## WHAT IS BEING ASKED:
Take the entries that follow and return exactly the lines from the one holding "destruct (_ <? _);" through the one holding "assert (∀ r, validate_tcp_response", both included. Nothing else is needed.
**** SUPPLIED MATERIAL
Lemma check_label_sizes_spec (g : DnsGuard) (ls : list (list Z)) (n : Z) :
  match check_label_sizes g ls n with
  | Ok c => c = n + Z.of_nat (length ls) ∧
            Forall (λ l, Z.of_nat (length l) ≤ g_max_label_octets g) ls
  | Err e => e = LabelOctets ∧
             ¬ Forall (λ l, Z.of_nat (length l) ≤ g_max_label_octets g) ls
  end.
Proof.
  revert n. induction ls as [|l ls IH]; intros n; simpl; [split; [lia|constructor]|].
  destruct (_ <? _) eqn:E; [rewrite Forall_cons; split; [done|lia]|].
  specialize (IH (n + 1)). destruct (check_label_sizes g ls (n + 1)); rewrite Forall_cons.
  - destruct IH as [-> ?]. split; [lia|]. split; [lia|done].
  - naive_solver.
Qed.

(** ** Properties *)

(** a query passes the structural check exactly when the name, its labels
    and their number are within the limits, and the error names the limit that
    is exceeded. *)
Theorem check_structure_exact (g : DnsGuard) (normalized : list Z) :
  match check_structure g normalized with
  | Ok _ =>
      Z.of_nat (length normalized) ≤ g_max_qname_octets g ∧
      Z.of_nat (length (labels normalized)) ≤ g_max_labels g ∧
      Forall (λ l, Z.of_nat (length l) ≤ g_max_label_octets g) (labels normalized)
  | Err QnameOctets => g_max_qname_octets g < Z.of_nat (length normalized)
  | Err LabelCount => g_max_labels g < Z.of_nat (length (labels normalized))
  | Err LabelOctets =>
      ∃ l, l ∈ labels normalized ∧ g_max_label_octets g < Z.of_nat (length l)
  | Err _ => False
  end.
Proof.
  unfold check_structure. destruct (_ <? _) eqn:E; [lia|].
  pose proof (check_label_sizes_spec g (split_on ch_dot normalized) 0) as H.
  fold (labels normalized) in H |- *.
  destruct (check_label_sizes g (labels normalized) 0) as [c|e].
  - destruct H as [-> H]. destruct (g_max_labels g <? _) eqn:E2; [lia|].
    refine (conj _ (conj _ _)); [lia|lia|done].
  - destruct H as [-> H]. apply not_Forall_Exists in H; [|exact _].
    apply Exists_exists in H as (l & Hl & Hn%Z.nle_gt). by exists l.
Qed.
********
**** SUPPLIED MATERIAL
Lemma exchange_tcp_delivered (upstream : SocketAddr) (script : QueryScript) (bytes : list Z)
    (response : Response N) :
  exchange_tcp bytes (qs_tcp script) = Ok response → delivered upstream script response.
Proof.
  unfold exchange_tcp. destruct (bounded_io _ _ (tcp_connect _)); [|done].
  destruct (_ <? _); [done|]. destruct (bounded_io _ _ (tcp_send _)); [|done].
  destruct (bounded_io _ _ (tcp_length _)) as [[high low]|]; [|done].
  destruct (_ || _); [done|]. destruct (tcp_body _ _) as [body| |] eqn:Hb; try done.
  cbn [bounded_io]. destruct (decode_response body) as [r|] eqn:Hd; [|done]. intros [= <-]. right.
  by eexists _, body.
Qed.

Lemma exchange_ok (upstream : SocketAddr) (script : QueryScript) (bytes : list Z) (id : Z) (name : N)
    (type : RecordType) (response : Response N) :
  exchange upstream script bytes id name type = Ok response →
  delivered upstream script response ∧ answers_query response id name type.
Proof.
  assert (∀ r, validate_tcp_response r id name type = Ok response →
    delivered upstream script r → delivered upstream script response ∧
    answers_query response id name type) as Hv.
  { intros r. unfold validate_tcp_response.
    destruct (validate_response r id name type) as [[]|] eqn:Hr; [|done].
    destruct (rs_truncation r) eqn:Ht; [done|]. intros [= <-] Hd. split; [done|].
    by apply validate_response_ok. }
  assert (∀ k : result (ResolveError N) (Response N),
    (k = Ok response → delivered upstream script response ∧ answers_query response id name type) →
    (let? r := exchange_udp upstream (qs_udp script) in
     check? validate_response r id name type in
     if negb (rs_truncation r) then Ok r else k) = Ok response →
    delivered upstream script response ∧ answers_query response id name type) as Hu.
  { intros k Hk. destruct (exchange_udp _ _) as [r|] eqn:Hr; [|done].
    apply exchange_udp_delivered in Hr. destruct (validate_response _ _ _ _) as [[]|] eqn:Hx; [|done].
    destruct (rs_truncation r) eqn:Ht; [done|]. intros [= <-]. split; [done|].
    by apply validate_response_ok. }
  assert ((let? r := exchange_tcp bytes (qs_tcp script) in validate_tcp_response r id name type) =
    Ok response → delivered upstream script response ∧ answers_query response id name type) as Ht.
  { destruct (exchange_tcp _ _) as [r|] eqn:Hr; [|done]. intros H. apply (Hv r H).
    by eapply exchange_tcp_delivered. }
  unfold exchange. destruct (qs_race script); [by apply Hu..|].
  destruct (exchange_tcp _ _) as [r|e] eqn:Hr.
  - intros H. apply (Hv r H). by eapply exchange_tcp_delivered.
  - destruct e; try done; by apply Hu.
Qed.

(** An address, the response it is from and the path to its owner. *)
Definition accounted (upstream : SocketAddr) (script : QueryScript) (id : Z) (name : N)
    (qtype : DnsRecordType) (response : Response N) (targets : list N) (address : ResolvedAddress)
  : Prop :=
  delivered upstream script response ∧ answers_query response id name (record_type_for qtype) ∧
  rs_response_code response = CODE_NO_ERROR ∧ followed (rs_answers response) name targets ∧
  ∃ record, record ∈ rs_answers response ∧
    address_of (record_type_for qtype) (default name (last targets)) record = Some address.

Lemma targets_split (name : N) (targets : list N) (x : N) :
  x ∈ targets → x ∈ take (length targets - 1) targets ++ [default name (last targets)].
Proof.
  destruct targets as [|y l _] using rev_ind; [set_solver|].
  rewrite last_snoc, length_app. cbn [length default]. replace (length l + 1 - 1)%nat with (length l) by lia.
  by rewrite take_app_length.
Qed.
********
## COMPLETED EXERCISE:
  destruct (_ <? _); [done|]. destruct (bounded_io _ _ (tcp_send _)); [|done].
  destruct (bounded_io _ _ (tcp_length _)) as [[high low]|]; [|done].
  destruct (_ || _); [done|]. destruct (tcp_body _ _) as [body| |] eqn:Hb; try done.
  cbn [bounded_io]. destruct (decode_response body) as [r|] eqn:Hd; [|done]. intros [= <-]. right.
  by eexists _, body.
Qed.

Lemma exchange_ok (upstream : SocketAddr) (script : QueryScript) (bytes : list Z) (id : Z) (name : N)
    (type : RecordType) (response : Response N) :
  exchange upstream script bytes id name type = Ok response →
  delivered upstream script response ∧ answers_query response id name type.
Proof.
  assert (∀ r, validate_tcp_response r id name type = Ok response →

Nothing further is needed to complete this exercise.